## PROBLEM TO WORK ON
Filter these entries, keeping only lines that hold the word "order".

## EXERCISE DATA
(** * Content translator: clone engine, reference tracker and relationship store

    A shallow embedding of the clone-and-incremental-translate core of the
    content translator (server/services/cloneService.js,
    deepReferenceTracker.js, changeDetectionService.js,
    contentfulMetadataService.js and incrementalTranslationService.js),
    followed by the properties proved about it.

    Conventions of the embedding:
    - a JavaScript string is a [string]; its characters stand for the code
      units below 256;
    - a JSON value is a [Value]; an object keeps its properties in insertion
      order as an association list, read and written by its own properties:
      a key that is a name every object inherits ("constructor",
      "__proto__", "toString", ...) is outside the embedding, and a
      statement about code that reads or writes a plain object under a key
      from the content says so in a hypothesis ([ownName], below);
    - an [async] method that can throw returns an [Outcome]; a method that
      also mutates the service or the CMS is a state transformer [M];
    - recursion through the CMS reference graph is bounded by fuel, and
      [OutOfFuel] is an outcome of its own that no [catch] intercepts. *)

From Stdlib Require Import ZArith String Ascii List Bool Lia.
From stdpp Require Import base strings list gmap pretty.

#[local] Set Warnings "-register-all".
#[local] Open Scope string_scope.
#[local] Open Scope Z_scope.

(** ** JavaScript strings *)

Module Js.

(** [text.startsWith(pre)] *)
Definition startsWith (text pre : string) : bool := String.prefix pre text.

(** [text.substring(n)] with one argument: the suffix from index [n]. *)
Fixpoint substringFrom (n : nat) (s : string) : string :=
  match n, s with
  | O, _ => s
  | S n', String _ s' => substringFrom n' s'
  | S _, EmptyString => EmptyString
  end.

(** White space removed by [trim]: TAB, LF, VT, FF, CR, SP and NBSP (the
    white space and line terminator code units below 256). *)
Definition isWhiteSpace (c : ascii) : bool :=
  let n := nat_of_ascii c in
  ((9 <=? n)%nat && (n <=? 13)%nat) || (n =? 32)%nat || (n =? 160)%nat.

Fixpoint trimStart (s : string) : string :=
  match s with
  | String c s' => if isWhiteSpace c then trimStart s' else s
  | EmptyString => EmptyString
  end.

Fixpoint trimEnd (s : string) : string :=
  match s with
  | String c s' =>
      let t := trimEnd s' in
      if isWhiteSpace c && String.eqb t "" then "" else String c t
  | EmptyString => EmptyString
  end.

(** [s.trim()] *)
Definition trim (s : string) : string := trimEnd (trimStart s).

(** A string is truthy when it is not empty. *)
Definition truthyStr (s : string) : bool := negb (String.eqb s "").

(** [a || b] on strings *)
Definition orStr (a b : string) : string := if truthyStr a then a else b.

(** [s.toUpperCase()] and [s.toLowerCase()] on the letters below 256 whose
    counterpart is below 256 as well. *)
Definition upperChar (c : ascii) : ascii :=
  let n := nat_of_ascii c in
  if ((97 <=? n)%nat && (n <=? 122)%nat)
     || ((224 <=? n)%nat && (n <=? 254)%nat && negb (n =? 247)%nat)
  then ascii_of_nat (n - 32) else c.

Definition lowerChar (c : ascii) : ascii :=
  let n := nat_of_ascii c in
  if ((65 <=? n)%nat && (n <=? 90)%nat)
     || ((192 <=? n)%nat && (n <=? 222)%nat && negb (n =? 215)%nat)
  then ascii_of_nat (n + 32) else c.

Fixpoint mapChars (f : ascii -> ascii) (s : string) : string :=
  match s with
  | String c s' => String (f c) (mapChars f s')
  | EmptyString => EmptyString
  end.

Definition toUpperCase : string -> string := mapChars upperChar.
Definition toLowerCase : string -> string := mapChars lowerChar.

(** The first occurrence of [pat] in [s]: the text before it and the text
    after it ([s.indexOf(pat)] with the two slices around the match). *)
Fixpoint splitAtFirst (pat s : string) : option (string * string) :=
  if String.prefix pat s
  then Some ("", substringFrom (String.length pat) s)
  else match s with
       | String c s' =>
           match splitAtFirst pat s' with
           | Some (before, after) => Some (String c before, after)
           | None => None
           end
       | EmptyString => None
       end.

(** [s.includes(pat)] *)
Definition includes (s pat : string) : bool :=
  match splitAtFirst pat s with Some _ => true | None => false end.

(** [list.includes(x)] on a list of strings *)
Definition includesStr (l : list string) (x : string) : bool :=
  existsb (String.eqb x) l.

(** The replacement text of [String.prototype.replace] when the pattern is
    a string: in the replacement, [$$] stands for a dollar sign, [$&] for the
    matched text, [$`] for the text before the match and [$'] for the text
    after it; without capture groups every other [$] is literal. *)
Fixpoint getSubstitution (matched before after repl : string) : string :=
  match repl with
  | String "$" (String "$" r) =>
      String "$" (getSubstitution matched before after r)
  | String "$" (String "&" r) =>
      matched +:+ getSubstitution matched before after r
  | String "$" (String "`" r) =>
      before +:+ getSubstitution matched before after r
  | String "$" (String "'" r) =>
      after +:+ getSubstitution matched before after r
  | String c r => String c (getSubstitution matched before after r)
  | EmptyString => EmptyString
  end.

(** [s.replace(pat, repl)] with a string pattern and a string replacement:
    only the first occurrence is replaced. *)
Definition replace (s pat repl : string) : string :=
  match splitAtFirst pat s with
  | Some (before, after) =>
      before +:+ getSubstitution pat before after repl +:+ after
  | None => s
  end.

Fixpoint reverseOnto (s acc : string) : string :=
  match s with
  | String c s' => reverseOnto s' (String c acc)
  | EmptyString => acc
  end.

(** [s.endsWith(suffix)] *)
Definition endsWith (s suffix : string) : bool :=
  String.prefix (reverseOnto suffix "") (reverseOnto s "").

(** The longest prefix of [s] without the character [stop], and the rest. *)
Fixpoint spanUntil (stop : ascii) (s : string) : string * string :=
  match s with
  | String c s' =>
      if Ascii.eqb c stop then ("", s)
      else let (run, rest) := spanUntil stop s' in (String c run, rest)
  | EmptyString => ("", "")
  end.

End Js.

(** ** Outcomes of calls that can throw *)

Inductive Outcome (A : Type) : Type :=
| Ok (a : A)
| Throw (message : string)
| OutOfFuel.

Arguments Ok {A} a.
Arguments Throw {A} message.
Arguments OutOfFuel {A}.

(** [try { body } catch (error) { handler }] *)
Definition tryCatch {A} (body : Outcome A) (handler : string -> Outcome A)
  : Outcome A :=
  match body with
  | Throw e => handler e
  | other => other
  end.

Definition bindO {A B} (x : Outcome A) (k : A -> Outcome B) : Outcome B :=
  match x with
  | Ok a => k a
  | Throw e => Throw e
  | OutOfFuel => OutOfFuel
  end.

(** A loop whose body can throw: [for (const b of l) { a = f(a, b) }] *)
Fixpoint foldO {A B} (f : A -> B -> Outcome A) (l : list B) (a : A)
  : Outcome A :=
  match l with
  | b :: rest => bindO (f a b) (foldO f rest)
  | [] => Ok a
  end.

(** The first element of [l] on which [f] answers: a loop that returns
    from inside its body. *)
Fixpoint firstSome {A B} (f : A -> option B) (l : list A) : option B :=
  match l with
  | a :: rest =>
      match f a with
      | Some b => Some b
      | None => firstSome f rest
      end
  | [] => None
  end.

(** ** JSON values and CMS entries *)

(** [VLink linkType id] is the link object
    [{sys: {type: 'Link', linkType, id}}]; [VObj] is any other object. *)
Inductive Value : Type :=
| VUndefined
| VNull
| VBool (b : bool)
| VNum (n : Z)
| VStr (s : string)
| VArr (items : list Value)
| VObj (props : list (string * Value))
| VLink (linkType id : string).

(** Property lookup in an object literal; a missing key reads [undefined].
    In the code a missing key that is a name every object inherits reads
    the inherited member instead, which is truthy: the lookup stands for the
    code on the other keys only. *)
Fixpoint lookupProp {A} (k : string) (props : list (string * A)) : option A :=
  match props with
  | (k', v) :: rest => if String.eqb k k' then Some v else lookupProp k rest
  | [] => None
  end.

(** [obj[k] = v]: overwrite in place, or append a new property. In the code
    the key "__proto__" sets the prototype of a plain object and adds no
    property, and keys that read as array indices are enumerated before the
    others: the update stands for the code on the other keys, and the order
    of the list is the order of insertion. *)
Fixpoint setProp {A} (k : string) (v : A) (props : list (string * A))
  : list (string * A) :=
  match props with
  | (k', v') :: rest =>
      if String.eqb k k' then (k', v) :: rest else (k', v') :: setProp k v rest
  | [] => [(k, v)]
  end.

Definition truthy (v : Value) : bool :=
  match v with
  | VUndefined | VNull => false
  | VBool b => b
  | VNum n => negb (n =? 0)
  | VStr s => Js.truthyStr s
  | VArr _ | VObj _ | VLink _ _ => true
  end.

(** [v && v.sys && v.sys.type === 'Link'], also written
    [v?.sys?.type === 'Link'] *)
Definition isLink (v : Value) : bool :=
  match v with VLink _ _ => true | _ => false end.

(** Truthiness of [v.sys] *)
Definition hasSys (v : Value) : bool :=
  match v with
  | VLink _ _ => true
  | VObj props =>
      match lookupProp "sys" props with Some s => truthy s | None => false end
  | _ => false
  end.

(** Truthiness of [v?.sys?.linkType] *)
Definition hasLinkType (v : Value) : bool :=
  match v with
  | VLink lt _ => Js.truthyStr lt
  | VObj props =>
      match lookupProp "sys" props with
      | Some (VObj sys) =>
          match lookupProp "linkType" sys with
          | Some x => truthy x
          | None => false
          end
      | _ => false
      end
  | _ => false
  end.

(** A field of an entry is keyed by locale. *)
Definition LocaleMap : Type := list (string * Value).

Record Entry : Type := mkEntry {
  sys_id : string;
  sys_contentType : string;
  sys_version : Z;
  sys_publishedVersion : option Z;
  fields : list (string * LocaleMap)
}.

(** [entry.sys.publishedVersion || entry.sys.version] *)
Definition currentVersionOf (e : Entry) : Z :=
  match sys_publishedVersion e with
  | Some v => if v =? 0 then sys_version e else v
  | None => sys_version e
  end.

Record Validation : Type := mkValidation {
  v_in : option (list Value)
}.

Record FieldDef : Type := mkFieldDef {
  fd_id : string;
  fd_type : string;
  fd_required : bool;
  fd_validations : option (list Validation)
}.

Record ContentType : Type := mkContentType {
  ct_fields : list FieldDef
}.

(** Answers of the external collaborators (CMS, translation provider): a
    promise is fulfilled with a value or rejected with an error message. *)
Inductive Answer (A : Type) : Type :=
| Fulfilled (a : A)
| Rejected (message : string).

Arguments Fulfilled {A} a.
Arguments Rejected {A} message.

(** [await promise] *)
Definition await {A} (p : Answer A) : Outcome A :=
  match p with
  | Fulfilled a => Ok a
  | Rejected e => Throw e
  end.

(** Options of the provider's [translateText]; a call without options has
    [preserveFormatting = false] and no [tagHandling]. *)
Record TranslateOptions : Type := mkTranslateOptions {
  preserveFormatting : bool;
  tagHandling : option string
}.

Definition noOptions : TranslateOptions := mkTranslateOptions false None.

(** [translator.translateText(text, sourceLang, targetLang, options)],
    answering with [result.text]. *)
Definition Translator : Type :=
  string -> string -> string -> TranslateOptions -> Answer string.

(** ** The clone service (cloneService.js) *)

Module CloneService.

## TASK SOLUTION
      order as an association list, read and written by its own properties:
    others: the update stands for the code on the other keys, and the order
    of the list is the order of insertion. *)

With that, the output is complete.